Beruflich Dokumente
Kultur Dokumente
Shallow RNNs
Submitted in partial fulfillment of the requirement for the degree of
MBA-BUSINESS ANALYTICS
Supervisor
Dr. Anurag Chaturvedi
We are sincerely grateful to Dr. Anurag chaturvedi who guided us for the
completion of this report. We would also like to thank our teacher for providing us
with knowledge about the critical aspect of the topics related to this report helping
us whenever needed.
NAMRIT MEHTA
RITIKA
ABSTRACT
Recurrent Neural Networks (RNNs) take away long-term dependence, which is why it is
a key component of standard data sequencing operations. However, the RNN sequence
status means significant cost for long-term sequences even if Hardware supports
similarity. Making long-term dependencies, but acknowledging the similarities,
introducing RNNs that do not appear. In this structure, the first layer separates the input
sequence and uses multiple independent RNNs. The second layer uses the removal of the
first layer using the second RNN thus taking a long lean. We offer theoretical refinement
of our construction under the weak ideas that we affirm on the real world benches. In
addition, we show that with the division of the time series, our process leads to a much
improved RNN time without compromising accuracy. For example, we could incorporate
audio key audio separation into smaller Cortex M4 devices (100MHz processor, 256KB
RAM, no DSP available) that would not be possible using standard RNN models.
Similarly, using ShaRNN in the popular Listen-Attend-Spell (LAS) architecture for
phonetic separation, we can reduce the adhesion to the phonetic separation by 10-12x
while maintaining high accuracy.
INTRODUCTION
We focus on the challenging task of separating time series on small devices, a problem
arising from a few industrial and consumer applications, where small-edge devices make
sense, monitoring and predicting limited time and resources. An illustrative example is
the interactive stick of people with visual impairments, who are able to perceive touches
that are considered to be ear-tracking sensors. A series of time or sequential data
naturally indicates a temporary dependence. Sequential models such as RNNs are well
suited in this context because they can report temporary dependencies by trying to find a
relationship to previous entries. However, applying RNNs directly to predicting the
conditions mentioned above is a challenge. As noted by several authors, the sequence
situation in which RNNs process data basically limits the similarity leading to
significant training costs and costs. In particular, by the division of the time series, at the
time of consideration, the processing time scales with the size, T, of the receiving
window, which is not acceptable in limited resource settings.
33rd Conference on Neural Information Processing Systems (NeurIPS 2019),
Vancouver, Canada.
The proposed solution in the literature is to replace consecutive processing with
feed-forward and convolutional networks.

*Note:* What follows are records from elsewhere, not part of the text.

(** * grdblend: streaming blend of overlapping grids (src/grdblend.c)

    A shallow embedding of the row-by-row blending engine of GMT's
    [grdblend] module: the per-tile set-up of [grdblend_init_blend_job]
    (overlap tests, the decision to resample, index bounds and taper
    coefficients), the row synchroniser [grdblend_sync_input_rows], and the
    per-node combination loop of [GMT_grdblend] with its output modes and
    statistics.

    Conventions.
    - [double] is IEEE binary64, embedded as Rocq's primitive [float];
      [gmt_grdfloat] values are the binary64 numbers that survive
      [to_grdfloat], the narrowing to binary32.
    - C [int] and [unsigned int] indices are embedded as [Z]; the theorems
      speak of runs in which index arithmetic stays inside the range of
      [int] (signed overflow is undefined in C); the unsigned products of
      lines 544 and 548 wrap as C has them.
    - Everything outside the module (libm's [cos], the grid reader, the
      resampler, file removal) is reached through the record
      [Collaborators]; the model never looks inside it. *)

From Stdlib Require Import Strings.String Strings.Ascii.
From Stdlib Require Import ZArith List Bool Lia Floats.
Import ListNotations.
Local Open Scope Z_scope.

(* ================================================================== *)
(** ** C99 and GMT helper layer *)
(* ================================================================== *)

Module C99.

(** [M_PI] of gmt_constants.h, 3.14159265358979323846 as a binary64. *)
Definition M_PI : float := 0x1.921fb54442d18p+1%float.

(** [GMT_CONV8_LIMIT] of gmt_constants.h, 1.0e-8 as a binary64. *)
Definition GMT_CONV8_LIMIT : float := 0x1.5798ee2308c3ap-27%float.

(** The literal 0.002 of the increment test, as a binary64. *)
Definition INC_TOLERANCE : float := 0x1.0624dd2f1a9fcp-9%float.

(** Conversion of an out-of-range integer to [int] (two's complement). *)
Definition wrap_int (z : Z) : Z := (z + 2 ^ 31) mod 2 ^ 32 - 2 ^ 31.

(** Conversion of a [size_t] to [off_t], both 64 bits wide (two's
    complement). *)
Definition wrap_off_t (z : Z) : Z := (z + 2 ^ 63) mod 2 ^ 64 - 2 ^ 63.

(** [(double) i] for an [int] [i]; exact below 2^53. *)
Definition float_of_int (z : Z) : float :=
  match z with
  | Z0 => 0%float
  | Zpos _ => of_uint63 (Uint63.of_Z z)
  | Zneg p => (- of_uint63 (Uint63.of_Z (Zpos p)))%float
  end.

(** Quotient of [m] by [d] rounded to nearest, ties to even. *)
Definition round_half_even (m d : Z) : Z :=
  let q := m / d in
  let r := m mod d in
  match Z.compare (2 * r) d with
  | Lt => q
  | Gt => q + 1
  | Eq => if Z.even q then q else q + 1
  end.

(** [lrint] of C99 in the default rounding mode (to nearest, ties to
    even); a NaN or an infinity, for which C leaves the result
    unspecified, is sent to 0. *)
Definition lrint (x : float) : Z :=
  match Prim2SF x with
  | S754_finite s m e =>
      let n := if 0 <=? e then Zpos m * 2 ^ e
               else round_half_even (Zpos m) (2 ^ (- e)) in
      if s then - n else n
  | _ => 0
  end.

(** Modelled from the spec: the macro [irint] is not under src/; section
    4.1 gives the index rule as [round((coord - origin) / increment)],
    here [lrint] converted to [int]. *)
Definition irint (x : float) : Z := wrap_int (lrint x).

(** Modelled from the spec: the macro [urint] is not under src/; it is
    the same rounding converted to [unsigned int]. *)
Definition urint (x : float) : Z := lrint x mod 2 ^ 32.

(** [fmod (x, 1.0)] of libm: exact, with the sign of [x]. *)
Definition fmod_one (x : float) : float :=
  match Prim2SF x with
  | S754_finite s m e =>
      if 0 <=? e then (if s then neg_zero else zero)
      else
        let r := Zpos m mod 2 ^ (- e) in
        SF2Prim (binary_normalize prec emax (if s then - r else r) e s)
  | S754_infinity _ => nan
  | _ => x
  end.

(** Modelled from the spec: the typedef [gmt_grdfloat] is not under src/;
    the spec speaks of rows of floats, GMT's default single precision.
    [(gmt_grdfloat) x] rounds a binary64 to the nearest binary32. *)
Definition to_grdfloat (x : float) : float :=
  match Prim2SF x with
  | S754_finite s m e => SF2Prim (binary_round 24 128 s m e)
  | _ => x
  end.

(** A value that a [gmt_grdfloat] variable can hold. *)
Definition is_grdfloat (x : float) : Prop := to_grdfloat x = x.

(** Modelled from the spec: the macro [gmt_M_is_fnan] is not under src/;
    section 4.5 has the loop skip a tile whose value at the node is NaN. *)
Definition gmt_M_is_fnan (x : float) : bool := is_nan x.

End C99.

Import C99.

(* ================================================================== *)
(** ** Data model *)
(* ================================================================== *)

(** The member [registration].  In GMT's public header
    [GMT_GRID_NODE_REG] is 0 and [GMT_GRID_PIXEL_REG] is 1: [reg_code] is
    the number that lines 530 and 534 subtract, and [is_node_reg] the
    test [!h->registration] of line 397. *)
Inductive grid_registration : Type :=
  | GMT_GRID_NODE_REG
  | GMT_GRID_PIXEL_REG.

Definition reg_code (r : grid_registration) : Z :=
  match r with
  | GMT_GRID_NODE_REG => 0
  | GMT_GRID_PIXEL_REG => 1
  end.

Definition is_node_reg (r : grid_registration) : bool :=
  match r with
  | GMT_GRID_NODE_REG => true
  | GMT_GRID_PIXEL_REG => false
  end.

(** A [double wesn[4]], indexed by XLO = 0, XHI = 1, YLO = 2, YHI = 3. *)
Record region : Type := mk_region {
  XLO : float;
  XHI : float;
  YLO : float;
  YHI : float
}.

Definition side_of (w : region) (side : nat) : float :=
  match side with
  | 0%nat => XLO w
  | 1%nat => XHI w
  | 2%nat => YLO w
  | _ => YHI w
  end.

Definition set_lon (w : region) (lo hi : float) : region :=
  {| XLO := lo; XHI := hi; YLO := YLO w; YHI := YHI w |}.

(** First letter of the grid format name, as tested at line 542. *)
Inductive grid_format : Type :=
  | fmt_c      (* old-style 1-D netCDF *)
  | fmt_n      (* new 2-D netCDF *)
  | fmt_other. (* native binary *)

(** The fields of [struct GMT_GRID_HEADER] that grdblend reads, with the
    hidden [r_inc] of [struct GMT_GRID_HEADER_HIDDEN]. *)
Record GMT_GRID_HEADER : Type := mk_header {
  wesn : region;
  inc_x : float;
  inc_y : float;
  registration : grid_registration;
  xy_off : float;
  n_columns : Z;
  format : grid_format;
  r_inc_x : float;
  r_inc_y : float
}.

Definition inc_of (g : GMT_GRID_HEADER) (way : nat) : float :=
  match way with
  | 0%nat => inc_x g
  | _ => inc_y g
  end.

Definition set_header_lon (g : GMT_GRID_HEADER) (lo hi : float) : GMT_GRID_HEADER :=
  mk_header (set_lon (wesn g) lo hi) (inc_x g) (inc_y g) (registration g)
            (xy_off g) (n_columns g) (format g) (r_inc_x g) (r_inc_y g).

(** The fields of [struct GMT_GRID_ROWBYROW] that grdblend touches. *)
Record GMT_GRID_ROWBYROW : Type := mk_RbR {
  n_byte : Z;
  start0 : Z;   (* start[0], the netCDF row cursor *)
  fpos : Z      (* position of [fp], the native binary cursor *)
}.

(** [struct GRDBLEND_INFO].  [G] holds the header of the tile's grid and
    [data] the rows of a grid that lives in memory; [z] is the row buffer,
    empty once freed. *)
Record GRDBLEND_INFO : Type := mk_info {
  G : GMT_GRID_HEADER;
  data : list (list float);
  RbR : GMT_GRID_ROWBYROW;
  in_i0 : Z; in_i1 : Z; out_i0 : Z; out_i1 : Z;
  in_j0 : Z; in_j1 : Z; out_j0 : Z; out_j1 : Z;
  offset : Z;
  skip : Z;
  ignore : bool;
  outside : bool;
  invert : bool;
  open : bool;
  delete : bool;
  memory : bool;
  file : string;
  weight : float; wt_y : float;
  wxr : float; wxl : float; wyu : float; wyd : float;
  inner : region;          (* the member [wesn]: boundaries of inner region *)
  z : list float
}.

(** [-C], [-W], [-Z] of [struct GRDBLEND_CTRL]. *)
Inductive clobber_mode : Type :=
  | BLEND_UPPER
  | BLEND_LOWER
  | BLEND_FIRST
  | BLEND_LAST.

Record GRDBLEND_CTRL : Type := mk_ctrl {
  C_active : bool;
  C_mode : clobber_mode;
  C_sign : Z;
  W_active : bool;
  W_mode : Z;
  Z_active : bool;
  Z_scale : float
}.

(** Return codes that the modelled functions hand back. *)
Inductive gmt_status : Type :=
  | GMT_NOERROR
  | GMT_RUNTIME_ERROR
  | GMT_DATA_READ_ERROR
  | GMT_GRID_READ_ERROR
  | GMT_GRDIO_SEEK_FAILED.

The main insight used here is that many
systems require less acceptable windows, and that this size can be increased by
tree-sized networks and refined convolutions. However, feedforward / convolutional
networks use large working memory, making it difficult to deploy on smaller devices.
For this reason, some methods also do not work in our setting. For example, the function
of finding a standard audio keyword with a decent setup of 32 filters itself will require a
working memory of 500KB and probably more than 32X calculation than the basic
RNN model.
Shallow RNNs. To address these challenges, we create the RNN architecture of a
corresponding / duplicate novel while maintaining the available field length (T) and
basic RNN size. Specifically, we propose 2 simple formats that we call ShaRNN. Both
ShaRNN layers are composed of a set of common neural networks that operate
independently. Specifically, each consecutive data point (reception window) is divided
into independent sections called size k blocks, and the allocated RNN works on each
brick independently, thus ensuring a smaller model size and shorter duplication. That is,
the lower layer of ShaRNN restarts from the original state after all the steps of k ăă T, so
there is a shorter duplication. Results of the same T {k RNNs are included as the second
RNN sequence, which then triggers the prediction
Tq during consideration in the following two settings:
(a) Separation: here we compare the proportions of independent RNNs and thus allow
for the acceleration of many study structures,
(b) Streaming: here we use audio slides and reuse calculations from older slide windows
/ receiving fields.
We also note that, unlike the proposed feed transfer methods or reduced RNN methods,
our proposal accepts fully receiving fields and therefore does not lead to data loss. We
also improved ShaRNN by incorporating it with the latest MI-RNN method to reduce
the size of the receiving windows; we call the emerging method MI-ShaRNN.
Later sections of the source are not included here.